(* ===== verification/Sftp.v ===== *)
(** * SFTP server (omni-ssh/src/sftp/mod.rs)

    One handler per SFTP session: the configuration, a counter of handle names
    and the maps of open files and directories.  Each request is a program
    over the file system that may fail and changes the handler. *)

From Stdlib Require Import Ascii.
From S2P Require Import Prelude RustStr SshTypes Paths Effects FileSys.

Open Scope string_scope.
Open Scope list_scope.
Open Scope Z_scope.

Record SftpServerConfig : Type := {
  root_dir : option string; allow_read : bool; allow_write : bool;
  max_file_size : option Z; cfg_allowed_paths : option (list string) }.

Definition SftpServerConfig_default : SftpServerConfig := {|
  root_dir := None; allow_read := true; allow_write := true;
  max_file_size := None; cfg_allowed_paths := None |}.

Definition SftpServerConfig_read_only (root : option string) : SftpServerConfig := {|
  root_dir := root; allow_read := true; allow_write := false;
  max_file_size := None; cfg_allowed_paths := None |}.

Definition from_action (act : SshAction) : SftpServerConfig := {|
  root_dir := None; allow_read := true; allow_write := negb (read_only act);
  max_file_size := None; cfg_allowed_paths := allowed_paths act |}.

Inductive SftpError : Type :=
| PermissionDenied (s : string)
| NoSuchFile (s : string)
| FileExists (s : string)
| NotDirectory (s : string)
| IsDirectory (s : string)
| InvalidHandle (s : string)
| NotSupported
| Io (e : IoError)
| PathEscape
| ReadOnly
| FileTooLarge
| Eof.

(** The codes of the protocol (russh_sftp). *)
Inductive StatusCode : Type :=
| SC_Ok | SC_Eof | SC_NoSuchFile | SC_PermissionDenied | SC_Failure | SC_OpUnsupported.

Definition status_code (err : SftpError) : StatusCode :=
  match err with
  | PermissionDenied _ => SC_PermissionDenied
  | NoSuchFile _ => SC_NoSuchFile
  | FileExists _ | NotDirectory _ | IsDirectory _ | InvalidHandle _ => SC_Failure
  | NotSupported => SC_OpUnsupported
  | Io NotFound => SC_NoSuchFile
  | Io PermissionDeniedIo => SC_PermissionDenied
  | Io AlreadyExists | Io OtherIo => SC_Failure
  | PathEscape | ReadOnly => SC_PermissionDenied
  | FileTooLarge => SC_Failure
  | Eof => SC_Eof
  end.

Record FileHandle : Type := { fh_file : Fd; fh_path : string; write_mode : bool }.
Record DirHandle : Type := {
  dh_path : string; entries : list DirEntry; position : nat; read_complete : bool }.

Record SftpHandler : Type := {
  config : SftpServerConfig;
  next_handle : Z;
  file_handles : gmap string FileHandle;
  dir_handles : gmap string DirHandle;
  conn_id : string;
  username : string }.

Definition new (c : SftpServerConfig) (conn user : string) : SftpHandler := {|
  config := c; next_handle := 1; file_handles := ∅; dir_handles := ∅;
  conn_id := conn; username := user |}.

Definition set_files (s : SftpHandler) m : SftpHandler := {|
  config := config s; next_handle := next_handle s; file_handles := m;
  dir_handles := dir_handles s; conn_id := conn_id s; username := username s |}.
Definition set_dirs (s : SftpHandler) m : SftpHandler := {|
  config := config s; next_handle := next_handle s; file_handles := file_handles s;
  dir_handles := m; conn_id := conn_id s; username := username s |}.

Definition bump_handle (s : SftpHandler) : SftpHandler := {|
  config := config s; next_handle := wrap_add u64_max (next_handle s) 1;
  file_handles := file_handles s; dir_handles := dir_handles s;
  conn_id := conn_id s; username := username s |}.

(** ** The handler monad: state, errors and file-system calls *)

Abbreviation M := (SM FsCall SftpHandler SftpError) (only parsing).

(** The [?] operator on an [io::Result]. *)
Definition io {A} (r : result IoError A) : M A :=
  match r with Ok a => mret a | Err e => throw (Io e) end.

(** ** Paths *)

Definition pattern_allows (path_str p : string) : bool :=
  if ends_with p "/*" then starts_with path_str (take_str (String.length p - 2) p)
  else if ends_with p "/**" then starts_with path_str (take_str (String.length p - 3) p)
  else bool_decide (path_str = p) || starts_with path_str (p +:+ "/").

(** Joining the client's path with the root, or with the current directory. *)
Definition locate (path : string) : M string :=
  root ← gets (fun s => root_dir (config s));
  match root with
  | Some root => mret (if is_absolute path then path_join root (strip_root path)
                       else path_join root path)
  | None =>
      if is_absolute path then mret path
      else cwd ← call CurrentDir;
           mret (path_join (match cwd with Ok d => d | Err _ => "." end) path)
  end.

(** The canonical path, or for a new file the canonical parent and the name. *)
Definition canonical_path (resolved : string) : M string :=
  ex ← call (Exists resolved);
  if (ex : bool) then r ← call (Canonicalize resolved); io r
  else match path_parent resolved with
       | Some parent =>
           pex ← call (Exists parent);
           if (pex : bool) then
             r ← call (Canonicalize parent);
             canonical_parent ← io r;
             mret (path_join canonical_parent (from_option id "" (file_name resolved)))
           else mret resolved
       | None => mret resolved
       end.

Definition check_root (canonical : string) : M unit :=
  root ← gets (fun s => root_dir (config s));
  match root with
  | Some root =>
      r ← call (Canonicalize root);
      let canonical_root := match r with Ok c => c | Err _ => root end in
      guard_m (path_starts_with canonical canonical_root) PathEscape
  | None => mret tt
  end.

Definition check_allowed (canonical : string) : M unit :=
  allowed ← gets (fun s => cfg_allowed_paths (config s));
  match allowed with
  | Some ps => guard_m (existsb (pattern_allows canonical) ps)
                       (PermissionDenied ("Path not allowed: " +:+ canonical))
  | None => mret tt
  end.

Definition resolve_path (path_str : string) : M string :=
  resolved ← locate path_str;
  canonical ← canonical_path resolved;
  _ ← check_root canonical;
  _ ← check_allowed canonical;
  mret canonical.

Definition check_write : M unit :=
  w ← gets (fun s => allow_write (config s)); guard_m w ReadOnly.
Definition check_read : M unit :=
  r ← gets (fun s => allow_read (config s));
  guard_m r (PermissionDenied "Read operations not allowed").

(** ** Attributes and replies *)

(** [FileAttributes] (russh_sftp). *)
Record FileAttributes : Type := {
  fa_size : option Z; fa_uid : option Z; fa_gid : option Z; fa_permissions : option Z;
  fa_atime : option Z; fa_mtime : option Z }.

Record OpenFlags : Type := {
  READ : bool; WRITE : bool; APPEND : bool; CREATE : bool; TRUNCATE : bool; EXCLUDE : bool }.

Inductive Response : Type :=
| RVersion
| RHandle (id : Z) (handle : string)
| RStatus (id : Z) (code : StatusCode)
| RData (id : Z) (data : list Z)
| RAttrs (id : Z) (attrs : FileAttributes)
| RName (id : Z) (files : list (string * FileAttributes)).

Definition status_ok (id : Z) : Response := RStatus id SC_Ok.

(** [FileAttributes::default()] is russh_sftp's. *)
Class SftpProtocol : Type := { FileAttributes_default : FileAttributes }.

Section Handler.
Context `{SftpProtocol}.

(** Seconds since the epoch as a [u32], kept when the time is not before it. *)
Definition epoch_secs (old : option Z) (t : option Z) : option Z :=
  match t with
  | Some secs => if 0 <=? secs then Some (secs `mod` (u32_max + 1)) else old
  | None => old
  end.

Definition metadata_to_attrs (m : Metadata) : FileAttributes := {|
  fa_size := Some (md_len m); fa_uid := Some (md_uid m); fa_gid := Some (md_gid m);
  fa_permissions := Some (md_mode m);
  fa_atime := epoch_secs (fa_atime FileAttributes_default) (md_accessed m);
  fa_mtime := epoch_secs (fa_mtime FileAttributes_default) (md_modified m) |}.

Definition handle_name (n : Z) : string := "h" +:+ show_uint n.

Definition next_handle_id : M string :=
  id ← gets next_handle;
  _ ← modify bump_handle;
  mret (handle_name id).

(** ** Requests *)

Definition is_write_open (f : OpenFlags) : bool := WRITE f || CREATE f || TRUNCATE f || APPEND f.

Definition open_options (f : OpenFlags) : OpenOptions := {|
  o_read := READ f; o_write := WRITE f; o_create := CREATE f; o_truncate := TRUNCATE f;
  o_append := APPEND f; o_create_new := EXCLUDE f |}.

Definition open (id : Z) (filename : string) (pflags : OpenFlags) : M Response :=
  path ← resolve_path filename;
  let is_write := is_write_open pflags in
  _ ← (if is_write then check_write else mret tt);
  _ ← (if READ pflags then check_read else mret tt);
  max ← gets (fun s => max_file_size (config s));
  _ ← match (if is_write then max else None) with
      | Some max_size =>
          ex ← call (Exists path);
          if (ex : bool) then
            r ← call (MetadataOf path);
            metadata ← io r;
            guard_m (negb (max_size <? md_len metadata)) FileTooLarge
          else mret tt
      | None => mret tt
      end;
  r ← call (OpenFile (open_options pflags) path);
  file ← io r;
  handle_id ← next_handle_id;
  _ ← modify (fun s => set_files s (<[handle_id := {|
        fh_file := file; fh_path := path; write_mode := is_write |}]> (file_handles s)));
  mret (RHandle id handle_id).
——
• _Required action_
Copy, exactly and with nothing added, the lines from the one containing "modify (fun s" through the end of the records.

• _Solution for this problem_
  _ ← modify (fun s => set_files s (<[handle_id := {|
        fh_file := file; fh_path := path; write_mode := is_write |}]> (file_handles s)));
  mret (RHandle id handle_id).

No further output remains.